-- Work instruction --
Every line containing the string "five" should be returned from the records.

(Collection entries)

------------------------------------------------

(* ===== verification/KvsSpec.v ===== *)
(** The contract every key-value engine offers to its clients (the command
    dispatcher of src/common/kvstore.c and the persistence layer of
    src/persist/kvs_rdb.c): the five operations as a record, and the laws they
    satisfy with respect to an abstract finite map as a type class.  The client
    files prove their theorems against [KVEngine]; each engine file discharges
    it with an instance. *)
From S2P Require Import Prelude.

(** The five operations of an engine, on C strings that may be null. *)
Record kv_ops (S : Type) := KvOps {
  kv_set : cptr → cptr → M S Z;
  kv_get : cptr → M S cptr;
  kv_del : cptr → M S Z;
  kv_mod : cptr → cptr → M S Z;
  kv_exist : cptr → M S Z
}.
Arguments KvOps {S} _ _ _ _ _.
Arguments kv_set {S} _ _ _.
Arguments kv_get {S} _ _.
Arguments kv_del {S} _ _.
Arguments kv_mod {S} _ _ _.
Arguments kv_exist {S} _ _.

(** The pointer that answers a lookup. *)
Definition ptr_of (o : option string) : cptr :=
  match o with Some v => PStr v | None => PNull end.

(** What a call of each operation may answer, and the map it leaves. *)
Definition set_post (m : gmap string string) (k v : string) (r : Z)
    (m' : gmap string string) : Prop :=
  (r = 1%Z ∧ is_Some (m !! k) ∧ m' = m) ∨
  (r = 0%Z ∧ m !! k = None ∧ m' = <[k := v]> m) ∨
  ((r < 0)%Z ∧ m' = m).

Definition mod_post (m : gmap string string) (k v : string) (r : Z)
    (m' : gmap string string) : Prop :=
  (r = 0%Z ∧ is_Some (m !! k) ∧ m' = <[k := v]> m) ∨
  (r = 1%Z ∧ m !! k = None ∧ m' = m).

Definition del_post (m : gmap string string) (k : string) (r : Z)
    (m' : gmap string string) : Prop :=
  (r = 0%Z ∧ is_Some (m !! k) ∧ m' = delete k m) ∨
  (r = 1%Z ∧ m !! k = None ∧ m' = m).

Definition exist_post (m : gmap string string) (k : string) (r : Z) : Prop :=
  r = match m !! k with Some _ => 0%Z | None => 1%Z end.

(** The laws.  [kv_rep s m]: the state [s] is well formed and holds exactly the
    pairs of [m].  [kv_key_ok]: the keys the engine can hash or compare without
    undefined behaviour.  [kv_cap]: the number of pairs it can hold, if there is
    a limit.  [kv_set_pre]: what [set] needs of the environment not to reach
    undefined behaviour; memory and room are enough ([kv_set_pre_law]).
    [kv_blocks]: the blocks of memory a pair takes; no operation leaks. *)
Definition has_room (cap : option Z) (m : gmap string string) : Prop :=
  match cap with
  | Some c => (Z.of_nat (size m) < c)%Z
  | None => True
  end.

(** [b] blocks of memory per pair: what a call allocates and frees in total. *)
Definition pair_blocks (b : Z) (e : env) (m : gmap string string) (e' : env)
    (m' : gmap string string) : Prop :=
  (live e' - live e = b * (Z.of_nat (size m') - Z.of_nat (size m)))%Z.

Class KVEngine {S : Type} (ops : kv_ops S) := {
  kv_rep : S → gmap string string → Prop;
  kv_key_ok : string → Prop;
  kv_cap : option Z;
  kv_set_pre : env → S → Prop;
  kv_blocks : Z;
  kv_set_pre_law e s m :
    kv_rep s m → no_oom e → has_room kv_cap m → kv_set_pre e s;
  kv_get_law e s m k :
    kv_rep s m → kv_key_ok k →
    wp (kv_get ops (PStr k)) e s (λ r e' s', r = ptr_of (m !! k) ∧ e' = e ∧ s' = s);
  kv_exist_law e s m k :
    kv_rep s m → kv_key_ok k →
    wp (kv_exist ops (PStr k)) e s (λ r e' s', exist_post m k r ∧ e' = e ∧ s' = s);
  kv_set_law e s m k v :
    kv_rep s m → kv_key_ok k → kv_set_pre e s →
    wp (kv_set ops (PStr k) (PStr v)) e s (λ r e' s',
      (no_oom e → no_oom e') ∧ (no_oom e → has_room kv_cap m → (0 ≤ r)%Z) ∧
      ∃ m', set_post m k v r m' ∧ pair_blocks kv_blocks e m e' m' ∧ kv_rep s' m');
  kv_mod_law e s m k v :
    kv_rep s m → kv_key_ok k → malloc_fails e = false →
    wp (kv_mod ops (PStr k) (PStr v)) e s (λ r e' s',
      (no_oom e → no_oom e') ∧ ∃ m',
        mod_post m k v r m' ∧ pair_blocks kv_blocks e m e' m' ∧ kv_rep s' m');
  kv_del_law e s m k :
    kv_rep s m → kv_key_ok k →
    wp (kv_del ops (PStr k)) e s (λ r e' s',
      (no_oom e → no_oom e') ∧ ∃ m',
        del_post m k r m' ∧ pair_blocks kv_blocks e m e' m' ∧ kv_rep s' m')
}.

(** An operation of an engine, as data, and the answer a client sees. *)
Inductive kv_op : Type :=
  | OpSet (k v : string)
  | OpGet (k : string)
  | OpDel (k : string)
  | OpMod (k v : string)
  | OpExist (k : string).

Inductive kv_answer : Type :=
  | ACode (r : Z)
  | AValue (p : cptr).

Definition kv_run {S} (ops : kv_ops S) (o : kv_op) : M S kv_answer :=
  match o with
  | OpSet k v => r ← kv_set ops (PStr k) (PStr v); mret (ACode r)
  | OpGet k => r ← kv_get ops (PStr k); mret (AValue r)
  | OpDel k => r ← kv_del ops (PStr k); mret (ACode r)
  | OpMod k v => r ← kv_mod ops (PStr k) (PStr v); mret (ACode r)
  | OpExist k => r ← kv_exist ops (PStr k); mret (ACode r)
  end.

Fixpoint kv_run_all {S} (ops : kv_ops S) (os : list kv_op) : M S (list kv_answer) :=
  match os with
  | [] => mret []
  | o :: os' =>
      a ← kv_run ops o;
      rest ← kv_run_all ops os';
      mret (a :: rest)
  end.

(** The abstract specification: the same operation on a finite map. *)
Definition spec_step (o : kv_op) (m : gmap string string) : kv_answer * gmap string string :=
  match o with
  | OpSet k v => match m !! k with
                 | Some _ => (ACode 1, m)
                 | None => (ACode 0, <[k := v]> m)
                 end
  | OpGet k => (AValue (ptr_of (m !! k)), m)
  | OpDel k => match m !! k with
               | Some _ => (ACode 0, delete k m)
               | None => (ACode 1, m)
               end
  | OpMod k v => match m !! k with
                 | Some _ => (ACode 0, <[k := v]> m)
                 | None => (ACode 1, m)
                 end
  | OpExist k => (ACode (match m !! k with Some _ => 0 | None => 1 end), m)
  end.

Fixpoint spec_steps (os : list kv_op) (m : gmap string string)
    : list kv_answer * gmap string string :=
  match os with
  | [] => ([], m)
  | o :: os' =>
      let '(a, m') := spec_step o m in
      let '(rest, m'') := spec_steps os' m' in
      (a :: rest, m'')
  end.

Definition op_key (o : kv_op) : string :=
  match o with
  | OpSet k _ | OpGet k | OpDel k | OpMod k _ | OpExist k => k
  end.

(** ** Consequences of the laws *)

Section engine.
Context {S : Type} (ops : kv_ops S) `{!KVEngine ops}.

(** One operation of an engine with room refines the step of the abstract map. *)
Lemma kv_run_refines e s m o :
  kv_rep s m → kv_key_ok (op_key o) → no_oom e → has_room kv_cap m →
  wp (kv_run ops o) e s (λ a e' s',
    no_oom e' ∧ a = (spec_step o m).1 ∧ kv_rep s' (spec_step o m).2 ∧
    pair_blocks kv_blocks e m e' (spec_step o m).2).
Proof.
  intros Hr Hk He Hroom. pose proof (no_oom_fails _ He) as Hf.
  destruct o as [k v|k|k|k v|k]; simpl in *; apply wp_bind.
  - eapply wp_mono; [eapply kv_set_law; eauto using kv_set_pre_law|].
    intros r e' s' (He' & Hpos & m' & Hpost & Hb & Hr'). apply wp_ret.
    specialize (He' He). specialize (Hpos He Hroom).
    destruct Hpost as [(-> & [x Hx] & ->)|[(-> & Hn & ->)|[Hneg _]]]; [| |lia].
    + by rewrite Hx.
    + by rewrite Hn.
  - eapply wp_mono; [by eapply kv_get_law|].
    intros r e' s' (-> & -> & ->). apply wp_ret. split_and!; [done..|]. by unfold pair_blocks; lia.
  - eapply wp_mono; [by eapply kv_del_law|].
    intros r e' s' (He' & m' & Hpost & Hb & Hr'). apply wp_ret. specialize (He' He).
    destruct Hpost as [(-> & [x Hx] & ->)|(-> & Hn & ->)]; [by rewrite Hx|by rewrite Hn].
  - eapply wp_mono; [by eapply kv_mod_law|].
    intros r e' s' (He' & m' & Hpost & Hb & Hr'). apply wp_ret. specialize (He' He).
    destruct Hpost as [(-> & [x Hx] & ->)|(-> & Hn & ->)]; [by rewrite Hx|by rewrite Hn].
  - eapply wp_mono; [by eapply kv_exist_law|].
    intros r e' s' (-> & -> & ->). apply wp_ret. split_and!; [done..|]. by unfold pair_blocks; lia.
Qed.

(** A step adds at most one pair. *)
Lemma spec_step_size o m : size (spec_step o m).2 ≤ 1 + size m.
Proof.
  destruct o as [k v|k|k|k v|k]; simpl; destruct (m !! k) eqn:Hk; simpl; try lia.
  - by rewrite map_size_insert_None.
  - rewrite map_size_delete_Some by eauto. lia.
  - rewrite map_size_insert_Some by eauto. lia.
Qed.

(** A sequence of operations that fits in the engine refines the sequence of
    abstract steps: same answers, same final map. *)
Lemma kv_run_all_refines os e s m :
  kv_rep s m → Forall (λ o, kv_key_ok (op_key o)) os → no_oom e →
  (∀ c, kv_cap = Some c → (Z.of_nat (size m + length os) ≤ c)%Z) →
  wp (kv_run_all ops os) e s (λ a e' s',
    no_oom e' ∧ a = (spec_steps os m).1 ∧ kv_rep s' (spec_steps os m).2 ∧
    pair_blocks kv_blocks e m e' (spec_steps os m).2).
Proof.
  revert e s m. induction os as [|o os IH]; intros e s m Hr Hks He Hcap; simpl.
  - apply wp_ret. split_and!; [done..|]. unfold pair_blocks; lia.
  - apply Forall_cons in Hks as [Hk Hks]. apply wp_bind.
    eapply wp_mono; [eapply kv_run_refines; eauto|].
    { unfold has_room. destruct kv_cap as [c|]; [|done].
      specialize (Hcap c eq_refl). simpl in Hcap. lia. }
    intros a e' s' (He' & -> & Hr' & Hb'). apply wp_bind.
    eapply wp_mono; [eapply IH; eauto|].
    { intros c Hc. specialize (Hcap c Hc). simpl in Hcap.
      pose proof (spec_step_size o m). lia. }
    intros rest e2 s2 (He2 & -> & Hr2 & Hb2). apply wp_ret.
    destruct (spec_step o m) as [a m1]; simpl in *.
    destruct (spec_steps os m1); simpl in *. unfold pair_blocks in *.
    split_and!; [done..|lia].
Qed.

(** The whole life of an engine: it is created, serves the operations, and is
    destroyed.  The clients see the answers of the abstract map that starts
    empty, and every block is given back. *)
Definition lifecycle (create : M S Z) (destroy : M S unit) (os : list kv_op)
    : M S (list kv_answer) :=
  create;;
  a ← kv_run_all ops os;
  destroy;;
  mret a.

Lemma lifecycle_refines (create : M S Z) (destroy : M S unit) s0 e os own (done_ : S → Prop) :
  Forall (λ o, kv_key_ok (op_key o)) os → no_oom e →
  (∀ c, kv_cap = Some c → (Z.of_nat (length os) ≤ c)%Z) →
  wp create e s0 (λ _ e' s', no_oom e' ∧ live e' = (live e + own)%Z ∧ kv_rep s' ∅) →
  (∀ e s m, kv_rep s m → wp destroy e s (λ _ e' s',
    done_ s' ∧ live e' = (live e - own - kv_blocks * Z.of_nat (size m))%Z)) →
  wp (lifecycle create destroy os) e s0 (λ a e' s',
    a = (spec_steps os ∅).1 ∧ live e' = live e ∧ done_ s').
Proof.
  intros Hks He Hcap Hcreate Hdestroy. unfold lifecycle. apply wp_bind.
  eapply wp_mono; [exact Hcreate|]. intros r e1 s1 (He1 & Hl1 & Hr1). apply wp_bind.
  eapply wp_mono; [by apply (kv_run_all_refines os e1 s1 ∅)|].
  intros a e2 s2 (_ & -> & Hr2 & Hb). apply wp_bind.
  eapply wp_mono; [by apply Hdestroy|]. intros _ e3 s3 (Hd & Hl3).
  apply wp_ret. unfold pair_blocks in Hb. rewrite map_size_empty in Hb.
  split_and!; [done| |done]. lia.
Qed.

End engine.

------------------------------------------------

-- Response to this task --
    src/persist/kvs_rdb.c): the five operations as a record, and the laws they
(** The five operations of an engine, on C strings that may be null. *)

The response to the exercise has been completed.